The rdxA and frxA genes were amplified from H. pylori strain 26695 or HP950 using primer pairs RDXBMHIF (5' GCGGATCCGATGAAATTTTTGGATCAAG) and RdxXHO1R (5' CCGCTCGAGCAACCAAGTAATCGC) for rdxA and FrxBMF (5' GGATCGATGGACAGAGAACAAATT) and FrxXHO1R (5' CCGCTCGAGTTCAATCACTTCATA) for frxA, and the amplicons were cloned into the expression vector pET29b (Novagen) to place six histidine residues at the C termini. The plasmids were transformed into E. coli strain BL21 by electroporation. The pyruvate oxidoreductase operon (porDGAB), contained in a 3.1-kbp DNA fragment, was amplified by PCR from strain HP439 using the primer pairs PORF NdeI (5' AGGAGACATATTCATATGTTTCAAATTAG) and PORR EcoRI (5' GTGAATTCACGCAAAAAGCGCCTTGA) and ligated into pBluescript (pBSK). The orientation was determined by PCR, and the nucleotide sequence of the POR operon cloned in pBSK was determined by automated sequencing at the NRC Institute for Marine Biosciences (accession number AF013980). The isopropyl-ß-D-thiogalactopyranoside (IPTG) inducibility of pBSK:porDGAB was optimized and verified by sodium dodecyl sulfate-polyacrylamide gel electrophoresis as previously described (13).

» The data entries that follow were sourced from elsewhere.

Lemma call_budget (v v' : MoQTValidator) : call v v' -> withinBudget limit v -> withinBudget limit v'.
Proof.
  intros [data isControlStream v0 | data v0] HI.
  - unfold ValidateMessage. destruct (len data =? 0); [exact HI|].
    destruct isControlStream; [|exact HI].
    pose proof (preserves_validateControlMessage data v0 HI) as H.
    destruct (validateControlMessage data v0) as [[[result r]|e] v1]; exact H.
  - unfold ValidateDatagram. destruct (len data =? 0); [exact HI|].
    destruct (decode data) as [[datagramType r]|e]; [|exact HI].
    destruct (negb (isValidDatagramType datagramType)); [exact HI|].
    destruct (datagramBody datagramType r) as [[result r']|e]; exact HI.
Qed.

Lemma reachable_budget (v0 v : MoQTValidator) : reachable v0 v -> (withinBudget limit) v0 -> withinBudget limit v.
Proof.
  induction 1 as [|v v' _ IH Hcall]; intros HI; [exact HI|].
  eapply call_budget; [exact Hcall|]. apply IH, HI.
Qed.

(** A REGISTER that does not fit is refused before anything is written. *)
Lemma register_over_budget (v : MoQTValidator) (alias tokenType : Z)
  (tokenValue : list byte) :
  withinBudget limit v -> 0 <= alias < 2 ^ 62 -> 0 <= tokenType < 2 ^ 62 ->
  len tokenValue <= 65535 ->
  currentAuthTokenSize v + (8 + len tokenValue) > maxAuthTokenCacheSize v ->
  validateAuthToken (encRegister alias tokenType tokenValue) v
  = (Err ErrProtocolViolation, v).
Proof.
  intros [[Hsum Hle] Hlim] Ha Ht Hlen Hover.
  pose proof (len_nonneg tokenValue) as Hnn.
  pose proof (tokenSum_nonneg (authTokens v)) as Hpos.
  unfold validateAuthToken, authTokenBody, encRegister, AliasTypeRegister.
  unfold bindM at 1, liftP at 1. rewrite decode_enc by lia.
  change (1 >? 3) with false. change (1 <=? 2) with true.
  change ((1 =? 1) || (1 =? 3)) with true. cbv beta iota.
  unfold bindM at 1. unfold bindM at 1, liftP at 1. rewrite decode_enc by lia.
  unfold retM at 1. unfold bindM at 1. unfold bindM at 1, liftP at 1.
  rewrite decode_enc by lia.
  unfold bindM at 1, liftP at 1, ReadAll. cbv beta iota.
  unfold bindM at 1. change (1 =? 1) with true. cbv beta iota.
  unfold registerToken, uint64.
  rewrite (Z.mod_small (8 + len tokenValue)) by lia.
  rewrite (Z.mod_small (currentAuthTokenSize v + _)) by lia.
  destruct (_ >? _) eqn:E; [reflexivity|].
  rewrite Z.gtb_ltb in E. apply Z.ltb_ge in E. lia.
Qed.

End Budget.

Lemma reachable_withinBudget (v0 v : MoQTValidator) :
  tokenBudget v0 -> maxAuthTokenCacheSize v0 < 2 ^ 62 -> reachable v0 v ->
  withinBudget (maxAuthTokenCacheSize v0) v.
Proof.
  intros Hbudget Hlimit Hreach.
  eapply reachable_budget; [exact Hlimit|exact Hreach|].
  split; [exact Hbudget|reflexivity].
Qed.

Lemma new_validator_within_budget (v : MoQTValidator) :
  reachable NewMoQTValidator v -> tokenBudget v /\ maxAuthTokenCacheSize v = 0.
Proof.
  intros Hreach. apply (reachable_withinBudget NewMoQTValidator v); [|reflexivity|exact Hreach].
  split; [apply tokenSum_empty|reflexivity].
Qed.

(** C5: in every state a session reaches from a state where the budget
    holds (a new validator is one) and the limit is a varint value, whatever
    messages and datagrams are validated and whether they are accepted or
    not, the sum of [8 + len(value)] over the registered aliases equals
    [currentAuthTokenSize] and [currentAuthTokenSize <= maxAuthTokenCacheSize];
    the limit is never changed; and a REGISTER whose token would take the size
    over the limit fails with [ErrProtocolViolation] and leaves the
    validator, cache and size included, as it was. *)
Theorem token_budget_invariant (v0 v : MoQTValidator) :
  tokenBudget v0 -> maxAuthTokenCacheSize v0 < 2 ^ 62 -> reachable v0 v ->
  tokenBudget v
  /\ maxAuthTokenCacheSize v = maxAuthTokenCacheSize v0
  /\ forall alias tokenType tokenValue,
      0 <= alias < 2 ^ 62 -> 0 <= tokenType < 2 ^ 62 -> len tokenValue <= 65535 ->
      currentAuthTokenSize v + (8 + len tokenValue) > maxAuthTokenCacheSize v ->
      validateAuthToken (encRegister alias tokenType tokenValue) v
      = (Err ErrProtocolViolation, v).
Proof.
  intros Hbudget Hlimit Hreach.
  destruct (reachable_withinBudget v0 v Hbudget Hlimit Hreach) as [Hb Hl]. split; [exact Hb|]. split; [exact Hl|].
  intros alias tokenType tokenValue Ha Ht Hlen Hover.
  eapply register_over_budget; try eassumption. split; [exact Hb|exact Hl].
Qed.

Preparation of cell extracts and POR assays. For enzyme assays, H. pylori strains were grown to late log phase in Brucella broth (BB) and harvested as previously described (14). For E. coli strains expressing POR, the bacteria were grown in LB broth at 37°C and following IPTG (final concentration, 1 mM) induction for 2 h (optical density at 660 nm, 0.5 to 0.8), the bacteria were harvested for the enzyme assay. Bacteria were pelleted by centrifugation (6,000 x g) for 5 min at 4°C, washed once in phosphate-buffered saline (PBS) (4°C), suspended in 100 mM potassium phosphate buffer (pH 7.0), and subjected to 10-s bursts from an ultrasonic probe (Heat Systems-Ultrasonics Inc. [Plainview, N.Y.] sonifier). Following five cycles of bursts interspersed by 1 min of cooling in an ice bath, the crude extract was centrifuged at 10,000 x g for 30 min at 4°C to remove unbroken cells and debris. The supernatant was supplemented with 10 mM dithiothreitol during preparation to protect oxygen-sensitive enzymes. POR enzyme assays were carried out at 25°C in 1-ml-volume cuvettes in a modified Cary-14 spectrophotometer equipped with an OLIS data acquisition system (On Line Instrument Co., Bogart, Ga.) (14). POR (EC 1.2.7.1) was assayed under anaerobic conditions with a solution containing 100 mM potassium phosphate (pH 7.0), 10 mM sodium pyruvate, 5 mM benzyl viologen (BV), 0.18 mM CoA, 1 mM MgCl2 and 5 µM thiamine pyrophosphate. A few grains of sodium dithionite was added to render the cuvette anaerobic, and pyruvate-dependent reduction of BV at 546 nm was monitored (E = 9.2 mM-1 cm-1). The reference cuvette contained no sodium pyruvate. POR was also assayed under aerobic conditions with NTZ as the electron acceptor. For this assay, benzyl viologen and dithionite were omitted, and nitroreduction of NTZ at 412 nm was monitored (E = 0.55 mM-1 cm-1). NTZ was prepared as a 20-mg/ml stock solution in dimethyl sulfoxide. Enzymatic activities are reported as nanomoles or micromoles per minute per milligram of protein. Protein determinations were done using the Bradford procedure (Bio-Rad) with bovine serum albumin as a standard. All assays were performed in triplicate, and a mean and standard deviation were computed. Variation in enzyme activity from batch to batch was also examined in triplicate in bacterial extracts prepared on different days.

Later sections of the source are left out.